### To do
Each line below with the string "remaining" should be copied.

[Extracted information Boundary: Start]

(* ===== verification/Dispatch.v ===== *)
(** * Dispatching an authorized experiment

    The transactions of [application/execute_planned_experiment.py] around the call of the worker,
    the fault of [application/observability.py] an unfinished call leaves, and the use case that
    composes them: an attempt goes from AUTHORIZED to DISPATCHING with its budget reserved, the
    worker is invoked once, the outcome is recorded, the result is ingested.

    [step] is one transaction of any process on the common database; [invoked] are the attempts a
    worker was called for.  Nothing is locked but the ledger: a transaction that reads before it
    writes is given the database it read ([seen]) and the one it writes to ([db]). *)
From S2P Require Import Prelude CoreTypes CorePolicy Capability Scope PyVal PyText PyUrl Records FindingRecords EvidenceRecords HuntRecords Ledger HttpPolicy Compiler Planning Evaluators Envelope Session Redirect ExecDb Ingest Authorize.

(** ** [application/observability.py] *)

(** [a or b or c] of texts. *)
Definition first_text (texts : list (option string)) (otherwise : string) : string :=
  match omap (fun s => match s with Some s => if Str.is_empty s then None else Some s
                                  | None => None end) texts with
  | s :: _ => s
  | [] => otherwise
  end.

(** [application/observability.py:73-102 run_fault_for_invocation] *)
Definition run_fault_for_invocation `{DiagnosticRedaction} (attempt : ExecutionAttemptRecord.t)
    (outcome : WorkerInvocationOutcome.t) (occurred_at : Z) (hypothesis_id : option string)
    : result (option RunFaultRecord.t) :=
  let status := outcome.(WorkerInvocationOutcome.invocation_status) in
  let name := InvocationStatus.value status in
  if bool_decide (status = InvocationStatus.COMPLETED)
     && bool_decide (is_Some outcome.(WorkerInvocationOutcome.worker_result))
  then Ok None
  else
    fault ← RunFaultRecord.post_init
      (RunFaultRecord.mk
         ("rf:attempt:" +:+ attempt.(ExecutionAttemptRecord.attempt_id) +:+ ":" +:+ Str.lower name)
         attempt.(ExecutionAttemptRecord.research_run_id) "EXECUTION" "INVOCATION" "EXECUTION"
         ("INVOCATION_" +:+ name) false occurred_at
         (first_text [outcome.(WorkerInvocationOutcome.reason);
                      Some outcome.(WorkerInvocationOutcome.stderr_diagnostics)] name)
         hypothesis_id (Some attempt.(ExecutionAttemptRecord.experiment_id))
         (Some attempt.(ExecutionAttemptRecord.attempt_id))
         (Some attempt.(ExecutionAttemptRecord.request_id))
         (Some attempt.(ExecutionAttemptRecord.worker_capability))
         (Some attempt.(ExecutionAttemptRecord.action)) None
         (Some attempt.(ExecutionAttemptRecord.correlation_id)) None);
    Ok (Some fault).

(** ** The budget of a dispatch *)

(** [tools/browser_page_policy.py:12 BROWSER_PAGE_MAX_NETWORK_REQUESTS] *)
Definition BROWSER_PAGE_MAX_NETWORK_REQUESTS : Z := 16.

(** [application/execute_planned_experiment.py:1280-1297 _request_consumption_amount] *)
Definition request_consumption_amount (db : ExecDb.t) (attempt : ExecutionAttemptRecord.t)
    (issued : IssuedBudgetRecord.t) : result Z :=
  let capability := attempt.(ExecutionAttemptRecord.worker_capability) in
  if (capability =? HTTP_RAW_EXCHANGE_CAPABILITY)%string
  then
    plan ← get_row db.(ExecDb.plans) attempt.(ExecutionAttemptRecord.experiment_id);
    Ok (match plan with
        | Some p => if eq_str (dict_get "framing_profile" p.(ExperimentPlanRecord.arguments))
                         "http1_connection_reuse" then 2 else 1
        | None => 1
        end)
  else if negb (capability =? BROWSER_PAGE_CAPABILITY)%string then Ok 1
  else
    rows ← list_for_budget db.(ExecDb.ledger) issued.(IssuedBudgetRecord.budget_id);
    usage ← usage_from_consumptions rows;
    remaining ← remaining_for_resource issued usage "REQUEST";
    raise_if remaining <? 1 as BudgetOverspendError;;
    Ok (Z.min remaining BROWSER_PAGE_MAX_NETWORK_REQUESTS).

(** One row of the ledger, if the allowance has room for it. *)
Definition consume (db : ExecDb.t) (attempt : ExecutionAttemptRecord.t) (issued : IssuedBudgetRecord.t)
    (consumption_id resource_type : string) (amount occurred_at : Z) : result ExecDb.t :=
  row ← BudgetConsumptionRecord.post_init
    (BudgetConsumptionRecord.mk consumption_id issued.(IssuedBudgetRecord.budget_id)
       (Some attempt.(ExecutionAttemptRecord.research_run_id)) resource_type amount "count" occurred_at
       "execute_planned_experiment.dispatch" (Some attempt.(ExecutionAttemptRecord.experiment_id))
       (Some attempt.(ExecutionAttemptRecord.request_id)) None);
  ledger ← insert_within_allowance db.(ExecDb.ledger) row;
  Ok (ExecDb.with_ledger db ledger).

(** [application/execute_planned_experiment.py:1300-1326 _record_dispatch_consumption] *)
Definition record_dispatch_consumption (db : ExecDb.t) (attempt : ExecutionAttemptRecord.t)
    (issued : IssuedBudgetRecord.t) (consumption_ids : string * string) (occurred_at request_amount : Z)
    : result ExecDb.t :=
  db ← consume db attempt issued consumption_ids.1 "WORKER_INVOCATION" 1 occurred_at;
  consume db attempt issued consumption_ids.2 "REQUEST" request_amount occurred_at.

(** ** The transaction before the call *)

(** [application/execute_planned_experiment.py:622-645 ExecutePlannedExperiment._mark_unknown] *)
Definition mark_unknown (db : ExecDb.t) (experiment : ExperimentRecord.t)
    (attempt : ExecutionAttemptRecord.t) (hypothesis_id : string) (now : Z)
    : result (ExecDb.t * ResearchLoopOutcome.t) :=
  db ← set_attempt_state db attempt.(ExecutionAttemptRecord.attempt_id) "UNKNOWN_OUTCOME" None
         (Some now) None;
  Ok (db, ResearchLoopOutcome.mk ResearchLoopStatus.UNKNOWN_OUTCOME hypothesis_id
            experiment.(ExperimentRecord.experiment_id) experiment.(ExperimentRecord.execution_state)
            None None (Some attempt.(ExecutionAttemptRecord.authorization_decision_reference))
            (Some attempt.(ExecutionAttemptRecord.request_id))
            (Some attempt.(ExecutionAttemptRecord.attempt_id)) (Some "UNKNOWN_OUTCOME") None None []
            None true None None).

(** [ResearchLoopOutcome(...)] of a dispatch that does not take place.
    [application/execute_planned_experiment.py:516-525 ExecutePlannedExperiment.dispatch] *)
Definition not_dispatched (status : ResearchLoopStatus.t) (a : AuthorizedDispatch.t) (state : string)
    (attempt_state : option string) (reason : option ReasonCode.t) : ResearchLoopOutcome.t :=
  ResearchLoopOutcome.mk status a.(AuthorizedDispatch.hypothesis_id) a.(AuthorizedDispatch.experiment_id)
    state None reason None (Some a.(AuthorizedDispatch.request_id))
    (Some a.(AuthorizedDispatch.attempt_id)) attempt_state None None [] None true None None.

(** The rows of a dispatch: both states, and the budget.
    [application/execute_planned_experiment.py:541-555 ExecutePlannedExperiment.dispatch] *)
Definition reserve (seen db : ExecDb.t) (attempt : ExecutionAttemptRecord.t)
    (experiment : ExperimentRecord.t) (issued : IssuedBudgetRecord.t) (consumption_ids : string * string)
    (now : Z) : result (ExecDb.t * Z) :=
  db ← set_attempt_state db attempt.(ExecutionAttemptRecord.attempt_id) "DISPATCHING" (Some now) None None;
  db ← set_execution_state db experiment.(ExperimentRecord.experiment_id) "RUNNING";
  amount ← request_consumption_amount seen attempt issued;
  db ← record_dispatch_consumption db attempt issued consumption_ids now amount;
  Ok (db, amount).

(** The left answer is the call that follows: the number of requests reserved, and the capability.
    [application/execute_planned_experiment.py:510-569 ExecutePlannedExperiment.dispatch] *)
Definition begin_dispatch (seen db : ExecDb.t) (a : AuthorizedDispatch.t)
    (consumption_ids : string * string) (now unknown_now : Z)
    : result (ExecDb.t * ((Z * string) + ResearchLoopOutcome.t)) :=
  attempt ← get_attempt seen a.(AuthorizedDispatch.attempt_id);
  experiment ← get_row seen.(ExecDb.experiments) a.(AuthorizedDispatch.experiment_id);
  match attempt, experiment with
  | Some attempt, Some x =>
      if negb (attempt.(ExecutionAttemptRecord.state) =? "AUTHORIZED")%string
      then
        if (attempt.(ExecutionAttemptRecord.state) =? "DISPATCHING")%string
        then marked ← mark_unknown db x attempt a.(AuthorizedDispatch.hypothesis_id) unknown_now;
             Ok (marked.1, inr marked.2)
        else Ok (db, inr (outcome_for_existing x a.(AuthorizedDispatch.hypothesis_id) attempt))
      else
      issued ← get_row seen.(ExecDb.ledger).(Ledger.Db.issued) attempt.(ExecutionAttemptRecord.budget_id);
      match issued with
      | None => Ok (db, inr (not_dispatched ResearchLoopStatus.INPUT_REJECTED a
                               x.(ExperimentRecord.execution_state) None None))
      | Some issued =>
          match reserve seen db attempt x issued consumption_ids now with
          | Ok (db, amount) => Ok (db, inl (amount, attempt.(ExecutionAttemptRecord.worker_capability)))
          | Raise BudgetOverspendError =>
              Ok (db, inr (not_dispatched ResearchLoopStatus.DISPATCH_DENIED a "BUDGET_EXHAUSTED"
                             (Some "AUTHORIZED") (Some ReasonCode.BUDGET_EXHAUSTED)))
          | Raise e => Raise e
          end
      end
  | _, _ =>
      Ok (db, inr (not_dispatched ResearchLoopStatus.INPUT_REJECTED a
                     (match experiment with Some x => x.(ExperimentRecord.execution_state)
                                          | None => "MISSING" end) None None))
  end.

(** [application/execute_planned_experiment.py:1019-1032 _request_with_resolved_secrets] *)
Definition request_with_resolved_secrets (request : list (string * pyval))
    (values : option (list (string * string))) (max_attempted_requests : option Z)
    : list (string * pyval) :=
  let request := match values with
                 | None | Some [] => request
                 | Some l => dict_put "resolved_secret_values" (PDict ((fun p => (p.1, PStr p.2)) <$> l))
                               request
                 end in
  match max_attempted_requests with
  | Some n => dict_put "max_attempted_requests" (PInt n) request
  | None => request
  end.

(** What the worker is called with.
    [application/execute_planned_experiment.py:570-579 ExecutePlannedExperiment.dispatch] *)
Definition invocation_request (a : AuthorizedDispatch.t) (amount : Z) (capability : string)
    : list (string * pyval) :=
  request_with_resolved_secrets a.(AuthorizedDispatch.worker_request)
    a.(AuthorizedDispatch.resolved_secret_values)
    (if (capability =? BROWSER_PAGE_CAPABILITY)%string then Some amount else None).

(** ** After the call *)

(** [application/execute_planned_experiment.py:1219-1269 _classify_invocation] *)
Definition classify_invocation (invocation : WorkerInvocationOutcome.t)
    : string * string * ResearchLoopStatus.t :=
  match invocation.(WorkerInvocationOutcome.invocation_status) with
  | InvocationStatus.COMPLETED =>
      let status := dict_get "status" (default [] invocation.(WorkerInvocationOutcome.worker_result)) in
      if eq_str status "REAUTHORIZATION_REQUIRED"
      then ("COMPLETED", "AUTHORIZATION_CHECK", ResearchLoopStatus.REAUTHORIZATION_REQUIRED)
      else if eq_str status "BUDGET_EXHAUSTED"
      then ("COMPLETED", "BUDGET_EXHAUSTED", ResearchLoopStatus.DISPATCH_DENIED)
      else if eq_str status "BLOCKED"
      then ("COMPLETED", "BLOCKED", ResearchLoopStatus.NO_OBSERVATION)
      else ("COMPLETED", "EXECUTION_SUCCEEDED", ResearchLoopStatus.NO_OBSERVATION)
  | InvocationStatus.TIMED_OUT => ("TIMED_OUT", "EXECUTION_FAILED", ResearchLoopStatus.INVOCATION_FAILED)
  | InvocationStatus.CANCELLED => ("CANCELLED", "CANCELLED", ResearchLoopStatus.INVOCATION_FAILED)
  | InvocationStatus.START_FAILED | InvocationStatus.PROCESS_FAILED
  | InvocationStatus.PROTOCOL_ERROR | InvocationStatus.CONTRACT_INVALID =>
      ("FAILED", "EXECUTION_FAILED", ResearchLoopStatus.INVOCATION_FAILED)
  end.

[Extracted information Boundary: End]

### Solution
    remaining ← remaining_for_resource issued usage "REQUEST";
    raise_if remaining <? 1 as BudgetOverspendError;;
    Ok (Z.min remaining BROWSER_PAGE_MAX_NETWORK_REQUESTS).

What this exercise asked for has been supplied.